Record set:
End ExtractorClaims.

Section ExtractorFailures.

Context `{Dec : txscript.Decoder} `{Chg : change.Pkg} `{Bc : blockchain.Utxo}.

(** A loop that completes has completed every iteration. *)
Lemma spendChanges_each height v txIns changes r txIn :
  spendChanges height v txIns changes = Done r ->
  txIn ∈ txIns ->
  exists o, spendChange height v txIn = Done o.
Proof.
  revert changes. induction txIns as [|t rest IH]; simpl; intros changes H Hin.
  - by apply elem_of_nil in Hin.
  - apply run_bind_Done in H as (o & Ho & H).
    apply elem_of_cons in Hin as [->|Hin]; [by eexists|].
    destruct o; eapply IH; eauto.
Qed.

Lemma createChanges_each height hash i txOuts changes r txOut :
  createChanges height hash i txOuts changes = Done r ->
  txOut ∈ txOuts ->
  exists (j : nat) o, createChange height hash j txOut = Done o.
Proof.
  revert i changes. induction txOuts as [|t rest IH]; simpl; intros i changes H Hin.
  - by apply elem_of_nil in Hin.
  - apply run_bind_Done in H as (o & Ho & H).
    apply elem_of_cons in Hin as [->|Hin]; [by eexists _, _|].
    destruct o; eapply IH; eauto.
Qed.

Lemma processTxs_each height txs st st' tx :
  processTxs height txs st = Done st' ->
  tx ∈ txs ->
  exists st0 st1, processTx height tx st0 = Done st1.
Proof.
  revert st. induction txs as [|t rest IH]; simpl; intros st H Hin.
  - by apply elem_of_nil in Hin.
  - apply run_bind_Done in H as (s1 & H1 & H).
    apply elem_of_cons in Hin as [->|Hin]; [by eexists _, _|].
    eapply IH; eauto.
Qed.

Lemma spendChange_malformed height v txIn e err :
  nilOnError ->
  blockchain.LookupEntry v (wire.PreviousOutPoint txIn) = Some e ->
  (txscript.DecodeClaimScript (blockchain.PkScript e)).2 = Some err ->
  err <> txscript.ErrNotClaimScript ->
  spendChange height v txIn = Panic (NilClaimScript (blockchain.PkScript e)).
Proof.
  intros Hnil Hl Hd Herr. unfold spendChange. rewrite Hl.
  destruct (txscript.DecodeClaimScript _) as [cs o] eqn:Hdec. simpl in Hd. subst o.
  rewrite (Hnil _ _ _ Hdec). by destruct err.
Qed.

What you are asked to do: Please report the number of lines in the data that include the word "DecodeClaimScript", and add no other text.

Your response: 2